▸ **EXERCISE AIM**
Using the data that follows, return exactly the lines from the one that contains "skipped : Z;" through the one that contains "b_exportDate : option Timestamp;", ends included.

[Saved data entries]
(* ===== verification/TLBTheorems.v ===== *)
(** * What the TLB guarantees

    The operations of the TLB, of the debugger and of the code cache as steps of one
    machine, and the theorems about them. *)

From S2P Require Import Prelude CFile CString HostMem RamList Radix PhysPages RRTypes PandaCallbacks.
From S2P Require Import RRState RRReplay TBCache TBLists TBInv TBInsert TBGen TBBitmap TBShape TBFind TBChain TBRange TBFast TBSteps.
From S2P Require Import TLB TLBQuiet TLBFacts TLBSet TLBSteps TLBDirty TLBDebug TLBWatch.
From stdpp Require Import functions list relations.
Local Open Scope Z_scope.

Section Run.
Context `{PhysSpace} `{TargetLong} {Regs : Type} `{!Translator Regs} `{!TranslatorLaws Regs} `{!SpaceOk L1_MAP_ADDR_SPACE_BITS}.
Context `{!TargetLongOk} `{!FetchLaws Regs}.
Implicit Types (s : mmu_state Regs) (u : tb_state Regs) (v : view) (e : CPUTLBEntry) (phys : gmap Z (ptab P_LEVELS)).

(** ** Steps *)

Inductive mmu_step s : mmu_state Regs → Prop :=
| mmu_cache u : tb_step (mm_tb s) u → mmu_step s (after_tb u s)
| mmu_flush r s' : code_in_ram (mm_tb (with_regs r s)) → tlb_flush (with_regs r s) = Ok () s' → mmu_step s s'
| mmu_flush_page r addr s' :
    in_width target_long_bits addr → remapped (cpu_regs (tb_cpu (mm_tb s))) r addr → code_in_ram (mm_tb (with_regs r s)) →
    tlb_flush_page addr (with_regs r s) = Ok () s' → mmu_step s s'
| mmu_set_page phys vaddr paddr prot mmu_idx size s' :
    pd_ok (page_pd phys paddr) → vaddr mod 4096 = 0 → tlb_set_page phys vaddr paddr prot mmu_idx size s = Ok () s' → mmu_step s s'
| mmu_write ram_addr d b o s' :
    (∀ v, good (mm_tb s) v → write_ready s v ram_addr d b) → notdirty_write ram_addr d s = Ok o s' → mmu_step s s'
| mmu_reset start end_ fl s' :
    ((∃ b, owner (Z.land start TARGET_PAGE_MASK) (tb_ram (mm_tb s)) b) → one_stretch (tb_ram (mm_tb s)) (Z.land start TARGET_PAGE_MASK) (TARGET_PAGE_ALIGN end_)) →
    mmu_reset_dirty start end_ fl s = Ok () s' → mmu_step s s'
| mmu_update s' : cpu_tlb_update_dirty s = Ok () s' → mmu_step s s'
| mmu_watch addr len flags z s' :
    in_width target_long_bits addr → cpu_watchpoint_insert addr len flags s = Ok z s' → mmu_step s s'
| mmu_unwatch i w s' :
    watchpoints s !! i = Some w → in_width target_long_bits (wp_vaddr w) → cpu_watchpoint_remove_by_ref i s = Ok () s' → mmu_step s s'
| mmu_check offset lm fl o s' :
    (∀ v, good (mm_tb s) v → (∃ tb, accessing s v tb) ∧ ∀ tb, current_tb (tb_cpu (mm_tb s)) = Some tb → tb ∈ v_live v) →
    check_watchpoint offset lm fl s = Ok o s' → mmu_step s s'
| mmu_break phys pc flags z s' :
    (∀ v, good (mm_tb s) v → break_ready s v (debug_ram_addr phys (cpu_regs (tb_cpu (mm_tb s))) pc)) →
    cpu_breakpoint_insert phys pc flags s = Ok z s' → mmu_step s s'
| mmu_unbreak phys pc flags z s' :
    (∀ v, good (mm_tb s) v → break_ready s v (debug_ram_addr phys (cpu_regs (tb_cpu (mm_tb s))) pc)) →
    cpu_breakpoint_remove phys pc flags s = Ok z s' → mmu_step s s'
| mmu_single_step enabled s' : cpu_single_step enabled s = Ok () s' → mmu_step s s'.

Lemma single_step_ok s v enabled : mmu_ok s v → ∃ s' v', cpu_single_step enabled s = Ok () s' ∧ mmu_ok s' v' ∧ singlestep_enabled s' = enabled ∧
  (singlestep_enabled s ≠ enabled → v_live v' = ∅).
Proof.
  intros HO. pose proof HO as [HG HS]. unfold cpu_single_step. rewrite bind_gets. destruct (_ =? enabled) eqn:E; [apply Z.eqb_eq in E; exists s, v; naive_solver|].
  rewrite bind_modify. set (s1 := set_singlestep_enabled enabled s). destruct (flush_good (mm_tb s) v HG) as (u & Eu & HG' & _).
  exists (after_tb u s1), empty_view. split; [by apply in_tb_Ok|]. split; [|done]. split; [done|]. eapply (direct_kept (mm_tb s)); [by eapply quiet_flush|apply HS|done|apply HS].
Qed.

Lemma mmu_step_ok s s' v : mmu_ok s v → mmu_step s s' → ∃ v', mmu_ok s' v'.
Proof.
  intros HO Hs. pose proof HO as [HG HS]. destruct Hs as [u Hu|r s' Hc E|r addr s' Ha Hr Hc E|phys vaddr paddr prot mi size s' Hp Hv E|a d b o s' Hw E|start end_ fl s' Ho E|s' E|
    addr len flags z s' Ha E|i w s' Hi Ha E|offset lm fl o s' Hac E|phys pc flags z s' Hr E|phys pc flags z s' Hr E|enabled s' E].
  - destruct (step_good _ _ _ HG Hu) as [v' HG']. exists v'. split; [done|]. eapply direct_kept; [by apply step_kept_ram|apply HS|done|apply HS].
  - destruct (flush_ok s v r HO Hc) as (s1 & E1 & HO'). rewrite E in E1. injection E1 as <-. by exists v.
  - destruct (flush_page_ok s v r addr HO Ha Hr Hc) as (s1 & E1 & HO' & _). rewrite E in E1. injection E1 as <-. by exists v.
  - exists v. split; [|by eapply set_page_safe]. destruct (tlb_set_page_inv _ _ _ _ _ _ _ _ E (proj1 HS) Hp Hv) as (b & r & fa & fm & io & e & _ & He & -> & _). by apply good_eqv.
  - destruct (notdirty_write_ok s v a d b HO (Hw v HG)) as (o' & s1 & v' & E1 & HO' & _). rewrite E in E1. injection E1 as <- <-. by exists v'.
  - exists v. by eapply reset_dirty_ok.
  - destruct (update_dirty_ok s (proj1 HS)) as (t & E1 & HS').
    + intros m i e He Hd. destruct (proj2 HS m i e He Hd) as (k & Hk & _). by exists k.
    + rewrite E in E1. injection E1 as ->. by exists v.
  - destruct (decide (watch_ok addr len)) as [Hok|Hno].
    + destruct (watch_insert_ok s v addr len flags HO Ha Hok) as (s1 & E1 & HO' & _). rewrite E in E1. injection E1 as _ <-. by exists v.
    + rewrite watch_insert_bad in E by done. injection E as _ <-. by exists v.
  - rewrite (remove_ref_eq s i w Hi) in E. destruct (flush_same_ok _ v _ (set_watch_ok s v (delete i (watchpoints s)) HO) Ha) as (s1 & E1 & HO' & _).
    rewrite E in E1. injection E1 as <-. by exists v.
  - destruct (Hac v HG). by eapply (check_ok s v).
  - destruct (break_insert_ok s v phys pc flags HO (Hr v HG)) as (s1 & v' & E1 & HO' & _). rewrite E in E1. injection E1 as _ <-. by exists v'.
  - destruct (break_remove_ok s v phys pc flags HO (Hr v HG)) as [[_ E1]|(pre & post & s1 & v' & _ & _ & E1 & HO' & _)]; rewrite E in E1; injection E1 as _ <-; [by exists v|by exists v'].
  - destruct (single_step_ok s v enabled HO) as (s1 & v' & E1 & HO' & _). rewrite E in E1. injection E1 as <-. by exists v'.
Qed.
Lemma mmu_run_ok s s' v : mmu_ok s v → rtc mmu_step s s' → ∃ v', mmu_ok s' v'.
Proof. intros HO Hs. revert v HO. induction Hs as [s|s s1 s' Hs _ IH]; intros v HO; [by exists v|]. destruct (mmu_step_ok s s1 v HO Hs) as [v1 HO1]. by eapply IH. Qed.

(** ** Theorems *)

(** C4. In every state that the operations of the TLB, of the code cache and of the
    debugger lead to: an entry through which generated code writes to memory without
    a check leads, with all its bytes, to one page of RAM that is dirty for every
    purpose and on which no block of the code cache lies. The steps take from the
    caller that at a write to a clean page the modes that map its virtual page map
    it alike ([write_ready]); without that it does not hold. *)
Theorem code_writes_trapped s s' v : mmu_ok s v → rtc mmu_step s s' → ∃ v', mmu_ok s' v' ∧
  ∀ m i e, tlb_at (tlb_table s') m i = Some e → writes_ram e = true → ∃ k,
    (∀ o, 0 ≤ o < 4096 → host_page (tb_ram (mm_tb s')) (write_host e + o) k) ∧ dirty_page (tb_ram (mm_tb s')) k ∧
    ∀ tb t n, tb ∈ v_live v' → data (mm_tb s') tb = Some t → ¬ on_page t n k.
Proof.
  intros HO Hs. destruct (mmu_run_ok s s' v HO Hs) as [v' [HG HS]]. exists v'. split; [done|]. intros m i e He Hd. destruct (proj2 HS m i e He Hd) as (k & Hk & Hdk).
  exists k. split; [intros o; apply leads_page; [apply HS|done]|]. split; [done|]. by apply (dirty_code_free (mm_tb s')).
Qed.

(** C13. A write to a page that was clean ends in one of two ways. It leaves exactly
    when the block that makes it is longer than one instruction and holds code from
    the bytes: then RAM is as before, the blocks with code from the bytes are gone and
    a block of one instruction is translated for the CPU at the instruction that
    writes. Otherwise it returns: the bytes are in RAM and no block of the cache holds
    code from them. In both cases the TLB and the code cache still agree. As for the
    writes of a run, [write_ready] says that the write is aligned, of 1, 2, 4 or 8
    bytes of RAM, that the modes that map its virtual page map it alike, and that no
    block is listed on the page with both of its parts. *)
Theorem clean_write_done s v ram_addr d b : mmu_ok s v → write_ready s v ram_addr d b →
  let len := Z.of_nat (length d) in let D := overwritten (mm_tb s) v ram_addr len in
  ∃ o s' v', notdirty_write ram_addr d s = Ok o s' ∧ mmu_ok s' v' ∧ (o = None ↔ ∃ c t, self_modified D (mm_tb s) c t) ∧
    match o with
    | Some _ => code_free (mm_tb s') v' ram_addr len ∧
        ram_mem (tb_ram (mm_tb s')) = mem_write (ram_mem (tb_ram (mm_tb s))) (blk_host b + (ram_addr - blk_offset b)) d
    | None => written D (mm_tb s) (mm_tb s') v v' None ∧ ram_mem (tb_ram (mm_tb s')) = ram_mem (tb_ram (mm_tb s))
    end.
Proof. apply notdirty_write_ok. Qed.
* * *
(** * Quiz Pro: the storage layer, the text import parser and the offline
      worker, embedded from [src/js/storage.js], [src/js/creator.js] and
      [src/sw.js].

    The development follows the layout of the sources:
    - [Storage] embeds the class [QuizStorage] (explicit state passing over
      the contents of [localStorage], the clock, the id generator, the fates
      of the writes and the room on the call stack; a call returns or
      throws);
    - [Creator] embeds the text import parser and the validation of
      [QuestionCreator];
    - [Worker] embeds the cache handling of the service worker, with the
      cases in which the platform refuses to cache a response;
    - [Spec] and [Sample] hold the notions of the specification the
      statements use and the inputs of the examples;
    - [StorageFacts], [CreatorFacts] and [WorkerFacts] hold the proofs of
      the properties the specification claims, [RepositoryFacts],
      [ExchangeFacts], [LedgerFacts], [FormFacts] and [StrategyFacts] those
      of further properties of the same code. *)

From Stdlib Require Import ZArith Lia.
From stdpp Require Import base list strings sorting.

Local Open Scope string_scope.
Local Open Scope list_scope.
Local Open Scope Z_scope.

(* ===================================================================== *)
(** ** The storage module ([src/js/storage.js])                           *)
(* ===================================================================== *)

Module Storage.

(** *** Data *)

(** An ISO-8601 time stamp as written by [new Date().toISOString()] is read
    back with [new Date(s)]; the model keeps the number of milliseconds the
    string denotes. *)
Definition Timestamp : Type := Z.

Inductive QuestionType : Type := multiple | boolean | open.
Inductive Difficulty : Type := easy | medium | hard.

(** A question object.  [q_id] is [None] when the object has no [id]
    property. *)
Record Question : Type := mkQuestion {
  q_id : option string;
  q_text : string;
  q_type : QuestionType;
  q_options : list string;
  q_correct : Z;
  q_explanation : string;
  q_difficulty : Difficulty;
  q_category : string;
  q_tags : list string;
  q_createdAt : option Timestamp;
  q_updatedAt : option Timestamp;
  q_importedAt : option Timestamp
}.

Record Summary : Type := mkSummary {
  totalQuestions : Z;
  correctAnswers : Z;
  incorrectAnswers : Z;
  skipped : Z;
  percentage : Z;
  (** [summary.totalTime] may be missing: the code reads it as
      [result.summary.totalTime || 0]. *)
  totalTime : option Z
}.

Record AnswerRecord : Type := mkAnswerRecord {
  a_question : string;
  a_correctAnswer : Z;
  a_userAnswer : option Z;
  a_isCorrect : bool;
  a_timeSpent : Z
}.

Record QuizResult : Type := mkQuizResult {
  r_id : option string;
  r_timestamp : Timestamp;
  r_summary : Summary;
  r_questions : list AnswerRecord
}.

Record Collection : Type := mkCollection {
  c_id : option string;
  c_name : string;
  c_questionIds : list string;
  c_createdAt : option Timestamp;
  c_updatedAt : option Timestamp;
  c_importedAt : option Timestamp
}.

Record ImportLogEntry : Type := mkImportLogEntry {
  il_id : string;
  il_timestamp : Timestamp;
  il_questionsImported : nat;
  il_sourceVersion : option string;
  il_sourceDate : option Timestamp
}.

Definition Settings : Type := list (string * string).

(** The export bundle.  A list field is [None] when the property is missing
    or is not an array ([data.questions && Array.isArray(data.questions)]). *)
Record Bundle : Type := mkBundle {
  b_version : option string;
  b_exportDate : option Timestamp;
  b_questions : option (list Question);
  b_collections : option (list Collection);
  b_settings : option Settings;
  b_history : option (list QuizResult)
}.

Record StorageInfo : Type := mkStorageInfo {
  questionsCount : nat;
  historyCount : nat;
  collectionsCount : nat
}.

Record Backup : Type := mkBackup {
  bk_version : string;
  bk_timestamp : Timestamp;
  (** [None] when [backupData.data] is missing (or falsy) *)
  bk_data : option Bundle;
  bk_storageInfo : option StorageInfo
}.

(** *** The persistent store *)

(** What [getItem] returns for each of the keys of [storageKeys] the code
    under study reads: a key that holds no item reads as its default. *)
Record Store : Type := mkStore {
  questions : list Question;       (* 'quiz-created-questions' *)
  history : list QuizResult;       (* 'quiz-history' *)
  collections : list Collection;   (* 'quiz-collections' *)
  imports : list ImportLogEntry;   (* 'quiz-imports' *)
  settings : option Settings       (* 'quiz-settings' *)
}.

▸ **COMPLETED TASK**
  skipped : Z;
  percentage : Z;
  (** [summary.totalTime] may be missing: the code reads it as
      [result.summary.totalTime || 0]. *)
  totalTime : option Z
}.

Record AnswerRecord : Type := mkAnswerRecord {
  a_question : string;
  a_correctAnswer : Z;
  a_userAnswer : option Z;
  a_isCorrect : bool;
  a_timeSpent : Z
}.

Record QuizResult : Type := mkQuizResult {
  r_id : option string;
  r_timestamp : Timestamp;
  r_summary : Summary;
  r_questions : list AnswerRecord
}.

Record Collection : Type := mkCollection {
  c_id : option string;
  c_name : string;
  c_questionIds : list string;
  c_createdAt : option Timestamp;
  c_updatedAt : option Timestamp;
  c_importedAt : option Timestamp
}.

Record ImportLogEntry : Type := mkImportLogEntry {
  il_id : string;
  il_timestamp : Timestamp;
  il_questionsImported : nat;
  il_sourceVersion : option string;
  il_sourceDate : option Timestamp
}.

Definition Settings : Type := list (string * string).

(** The export bundle.  A list field is [None] when the property is missing
    or is not an array ([data.questions && Array.isArray(data.questions)]). *)
Record Bundle : Type := mkBundle {
  b_version : option string;
  b_exportDate : option Timestamp;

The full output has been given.